*Instructions to follow:*
Gather, from the data below, each line in which the word "consumer" occurs.

[[ Given entries, beginning ]]

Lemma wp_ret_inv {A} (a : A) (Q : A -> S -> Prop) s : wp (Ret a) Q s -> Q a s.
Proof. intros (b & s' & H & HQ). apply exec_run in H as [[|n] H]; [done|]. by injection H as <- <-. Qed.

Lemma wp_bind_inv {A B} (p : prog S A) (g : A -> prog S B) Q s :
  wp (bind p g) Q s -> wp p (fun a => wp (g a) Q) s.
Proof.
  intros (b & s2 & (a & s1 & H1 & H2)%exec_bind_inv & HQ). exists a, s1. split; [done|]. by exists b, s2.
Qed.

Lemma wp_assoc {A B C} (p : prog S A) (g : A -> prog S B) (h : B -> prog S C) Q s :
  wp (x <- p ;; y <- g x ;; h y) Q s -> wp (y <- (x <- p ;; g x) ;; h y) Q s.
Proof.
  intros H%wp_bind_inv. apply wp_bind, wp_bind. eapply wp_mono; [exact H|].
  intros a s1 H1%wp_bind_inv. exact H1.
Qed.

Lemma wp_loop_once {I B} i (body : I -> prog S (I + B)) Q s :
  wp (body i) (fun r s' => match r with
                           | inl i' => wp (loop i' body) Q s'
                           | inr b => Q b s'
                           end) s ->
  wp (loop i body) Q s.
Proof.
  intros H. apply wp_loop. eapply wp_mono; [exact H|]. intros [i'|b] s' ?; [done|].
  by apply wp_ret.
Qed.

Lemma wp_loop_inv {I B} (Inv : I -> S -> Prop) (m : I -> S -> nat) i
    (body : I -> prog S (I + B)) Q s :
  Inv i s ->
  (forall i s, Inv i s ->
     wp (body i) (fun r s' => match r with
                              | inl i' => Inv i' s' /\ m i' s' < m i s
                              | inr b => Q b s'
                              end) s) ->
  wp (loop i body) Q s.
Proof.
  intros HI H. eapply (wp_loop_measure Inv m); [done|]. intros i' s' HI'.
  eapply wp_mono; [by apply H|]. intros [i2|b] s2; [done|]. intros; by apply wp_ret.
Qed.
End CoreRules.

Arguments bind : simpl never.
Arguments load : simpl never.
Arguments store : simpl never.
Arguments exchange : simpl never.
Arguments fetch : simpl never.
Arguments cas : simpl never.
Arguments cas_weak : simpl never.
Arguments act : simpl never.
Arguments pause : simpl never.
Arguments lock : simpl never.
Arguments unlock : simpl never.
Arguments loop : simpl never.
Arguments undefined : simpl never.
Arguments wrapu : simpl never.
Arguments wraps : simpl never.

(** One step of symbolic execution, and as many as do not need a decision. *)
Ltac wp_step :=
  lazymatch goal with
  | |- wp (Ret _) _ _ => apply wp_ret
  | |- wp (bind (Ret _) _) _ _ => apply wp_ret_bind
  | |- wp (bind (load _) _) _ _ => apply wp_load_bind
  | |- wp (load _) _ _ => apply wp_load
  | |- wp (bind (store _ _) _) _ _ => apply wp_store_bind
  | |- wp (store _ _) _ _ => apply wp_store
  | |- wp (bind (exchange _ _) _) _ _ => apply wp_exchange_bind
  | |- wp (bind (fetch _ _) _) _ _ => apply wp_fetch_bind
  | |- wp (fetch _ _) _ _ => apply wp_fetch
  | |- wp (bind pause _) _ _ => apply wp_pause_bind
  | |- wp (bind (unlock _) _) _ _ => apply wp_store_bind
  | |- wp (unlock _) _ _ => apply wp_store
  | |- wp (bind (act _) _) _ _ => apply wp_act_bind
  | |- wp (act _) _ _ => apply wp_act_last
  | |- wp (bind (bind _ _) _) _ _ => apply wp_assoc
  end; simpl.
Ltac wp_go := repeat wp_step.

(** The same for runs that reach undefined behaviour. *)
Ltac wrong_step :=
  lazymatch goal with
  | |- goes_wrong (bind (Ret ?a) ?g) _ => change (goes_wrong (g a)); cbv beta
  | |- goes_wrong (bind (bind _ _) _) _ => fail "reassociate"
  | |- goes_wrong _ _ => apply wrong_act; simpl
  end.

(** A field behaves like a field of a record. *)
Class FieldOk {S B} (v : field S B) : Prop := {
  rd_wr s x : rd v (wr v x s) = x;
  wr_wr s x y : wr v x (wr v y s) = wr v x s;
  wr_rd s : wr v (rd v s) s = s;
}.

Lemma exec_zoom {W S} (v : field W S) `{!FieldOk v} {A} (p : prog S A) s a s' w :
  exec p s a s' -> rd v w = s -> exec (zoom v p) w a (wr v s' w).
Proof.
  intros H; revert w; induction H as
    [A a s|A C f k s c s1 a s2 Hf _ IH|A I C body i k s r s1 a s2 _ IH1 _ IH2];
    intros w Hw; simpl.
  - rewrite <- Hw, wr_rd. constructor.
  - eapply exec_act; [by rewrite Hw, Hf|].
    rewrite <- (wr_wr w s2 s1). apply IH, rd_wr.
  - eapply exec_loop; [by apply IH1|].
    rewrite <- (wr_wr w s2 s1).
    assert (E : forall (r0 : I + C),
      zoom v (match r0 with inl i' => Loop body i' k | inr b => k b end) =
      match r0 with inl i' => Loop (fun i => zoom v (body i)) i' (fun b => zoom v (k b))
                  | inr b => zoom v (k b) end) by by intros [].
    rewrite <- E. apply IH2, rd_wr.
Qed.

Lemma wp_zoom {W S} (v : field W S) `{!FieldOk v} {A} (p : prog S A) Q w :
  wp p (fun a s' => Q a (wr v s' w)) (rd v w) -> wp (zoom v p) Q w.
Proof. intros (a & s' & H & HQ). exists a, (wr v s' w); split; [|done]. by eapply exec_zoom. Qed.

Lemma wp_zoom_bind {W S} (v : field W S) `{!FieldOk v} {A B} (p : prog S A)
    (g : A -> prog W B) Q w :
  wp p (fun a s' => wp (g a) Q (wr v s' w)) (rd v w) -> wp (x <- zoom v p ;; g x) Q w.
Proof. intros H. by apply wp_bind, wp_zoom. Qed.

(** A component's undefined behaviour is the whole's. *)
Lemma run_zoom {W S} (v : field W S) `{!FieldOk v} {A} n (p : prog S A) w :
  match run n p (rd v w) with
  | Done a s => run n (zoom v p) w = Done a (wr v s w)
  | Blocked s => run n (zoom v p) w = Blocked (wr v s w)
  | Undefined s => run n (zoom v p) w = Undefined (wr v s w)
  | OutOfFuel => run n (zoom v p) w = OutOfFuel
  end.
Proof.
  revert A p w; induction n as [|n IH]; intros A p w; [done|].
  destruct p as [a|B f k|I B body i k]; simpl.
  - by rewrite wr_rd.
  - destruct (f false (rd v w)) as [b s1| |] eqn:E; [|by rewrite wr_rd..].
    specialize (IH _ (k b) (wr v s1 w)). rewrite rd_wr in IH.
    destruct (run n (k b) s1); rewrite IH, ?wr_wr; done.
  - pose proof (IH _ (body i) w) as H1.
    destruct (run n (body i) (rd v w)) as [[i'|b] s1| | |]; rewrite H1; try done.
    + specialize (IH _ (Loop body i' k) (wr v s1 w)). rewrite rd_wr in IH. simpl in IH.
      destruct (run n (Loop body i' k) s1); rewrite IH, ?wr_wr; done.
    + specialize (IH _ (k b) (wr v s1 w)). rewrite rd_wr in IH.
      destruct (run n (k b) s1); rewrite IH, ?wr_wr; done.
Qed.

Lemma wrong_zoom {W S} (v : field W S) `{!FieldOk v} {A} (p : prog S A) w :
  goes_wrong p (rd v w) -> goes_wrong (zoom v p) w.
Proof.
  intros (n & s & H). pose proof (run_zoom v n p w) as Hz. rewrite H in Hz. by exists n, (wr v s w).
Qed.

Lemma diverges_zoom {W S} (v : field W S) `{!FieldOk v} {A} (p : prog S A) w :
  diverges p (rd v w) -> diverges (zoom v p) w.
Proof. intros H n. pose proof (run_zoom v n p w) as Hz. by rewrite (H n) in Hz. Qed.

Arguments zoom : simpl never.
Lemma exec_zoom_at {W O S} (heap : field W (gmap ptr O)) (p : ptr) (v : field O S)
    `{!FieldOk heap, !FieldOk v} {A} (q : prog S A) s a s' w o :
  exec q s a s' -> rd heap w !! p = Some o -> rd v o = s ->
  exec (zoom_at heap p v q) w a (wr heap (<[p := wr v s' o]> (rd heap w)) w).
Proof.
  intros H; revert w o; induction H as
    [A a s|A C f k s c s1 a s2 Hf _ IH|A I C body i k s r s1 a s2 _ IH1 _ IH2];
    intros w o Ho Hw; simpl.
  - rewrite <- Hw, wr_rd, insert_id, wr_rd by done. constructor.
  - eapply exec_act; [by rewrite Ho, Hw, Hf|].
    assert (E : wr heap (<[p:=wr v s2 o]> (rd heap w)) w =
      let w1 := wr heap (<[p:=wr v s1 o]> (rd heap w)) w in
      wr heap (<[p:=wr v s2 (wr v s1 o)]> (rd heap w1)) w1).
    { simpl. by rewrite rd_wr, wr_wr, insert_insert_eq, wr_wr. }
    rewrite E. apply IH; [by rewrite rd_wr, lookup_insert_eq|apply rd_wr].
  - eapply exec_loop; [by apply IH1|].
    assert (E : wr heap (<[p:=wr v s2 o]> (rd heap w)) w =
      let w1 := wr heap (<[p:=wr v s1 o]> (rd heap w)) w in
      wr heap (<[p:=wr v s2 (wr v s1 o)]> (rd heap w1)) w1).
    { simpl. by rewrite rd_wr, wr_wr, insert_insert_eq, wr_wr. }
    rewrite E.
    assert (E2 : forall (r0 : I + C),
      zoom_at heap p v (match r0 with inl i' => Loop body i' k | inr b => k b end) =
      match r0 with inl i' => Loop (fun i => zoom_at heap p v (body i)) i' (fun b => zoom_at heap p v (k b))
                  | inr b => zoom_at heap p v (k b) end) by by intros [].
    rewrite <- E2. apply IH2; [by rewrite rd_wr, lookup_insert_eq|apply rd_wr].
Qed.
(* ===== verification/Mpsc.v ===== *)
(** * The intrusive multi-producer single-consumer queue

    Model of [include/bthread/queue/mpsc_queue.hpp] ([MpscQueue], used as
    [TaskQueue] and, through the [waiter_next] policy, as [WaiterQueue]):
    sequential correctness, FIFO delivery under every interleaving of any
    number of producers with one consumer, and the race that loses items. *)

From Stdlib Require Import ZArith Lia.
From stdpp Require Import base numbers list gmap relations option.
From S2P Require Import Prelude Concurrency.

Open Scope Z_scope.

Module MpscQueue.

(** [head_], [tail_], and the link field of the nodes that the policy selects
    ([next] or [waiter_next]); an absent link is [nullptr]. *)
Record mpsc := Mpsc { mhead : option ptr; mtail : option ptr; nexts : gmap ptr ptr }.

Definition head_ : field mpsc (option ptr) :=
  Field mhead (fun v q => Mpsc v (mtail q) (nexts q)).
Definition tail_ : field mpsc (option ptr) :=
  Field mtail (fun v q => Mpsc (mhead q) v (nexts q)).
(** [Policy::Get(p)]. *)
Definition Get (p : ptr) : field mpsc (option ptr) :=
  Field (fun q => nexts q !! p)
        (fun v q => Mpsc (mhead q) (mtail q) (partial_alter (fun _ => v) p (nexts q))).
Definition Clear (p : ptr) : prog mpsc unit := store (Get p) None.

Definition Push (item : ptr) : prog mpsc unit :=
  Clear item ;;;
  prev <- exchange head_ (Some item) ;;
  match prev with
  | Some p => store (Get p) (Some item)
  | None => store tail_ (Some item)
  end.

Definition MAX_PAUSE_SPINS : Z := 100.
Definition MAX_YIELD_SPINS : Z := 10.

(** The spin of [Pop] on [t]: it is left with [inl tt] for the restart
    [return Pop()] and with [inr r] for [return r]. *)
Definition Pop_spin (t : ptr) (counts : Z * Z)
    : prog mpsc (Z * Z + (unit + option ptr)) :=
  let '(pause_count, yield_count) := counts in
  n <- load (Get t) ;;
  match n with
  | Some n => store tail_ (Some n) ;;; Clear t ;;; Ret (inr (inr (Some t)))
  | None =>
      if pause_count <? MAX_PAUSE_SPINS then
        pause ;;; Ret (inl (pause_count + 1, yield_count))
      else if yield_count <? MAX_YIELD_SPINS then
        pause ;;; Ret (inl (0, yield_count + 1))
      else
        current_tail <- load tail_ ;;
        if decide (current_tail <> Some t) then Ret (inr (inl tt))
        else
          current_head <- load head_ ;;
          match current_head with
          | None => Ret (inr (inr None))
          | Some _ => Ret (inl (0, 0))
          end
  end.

[[ Given entries, end ]]

*Answer to this exercise:*
(** * The intrusive multi-producer single-consumer queue
    number of producers with one consumer, and the race that loses items. *)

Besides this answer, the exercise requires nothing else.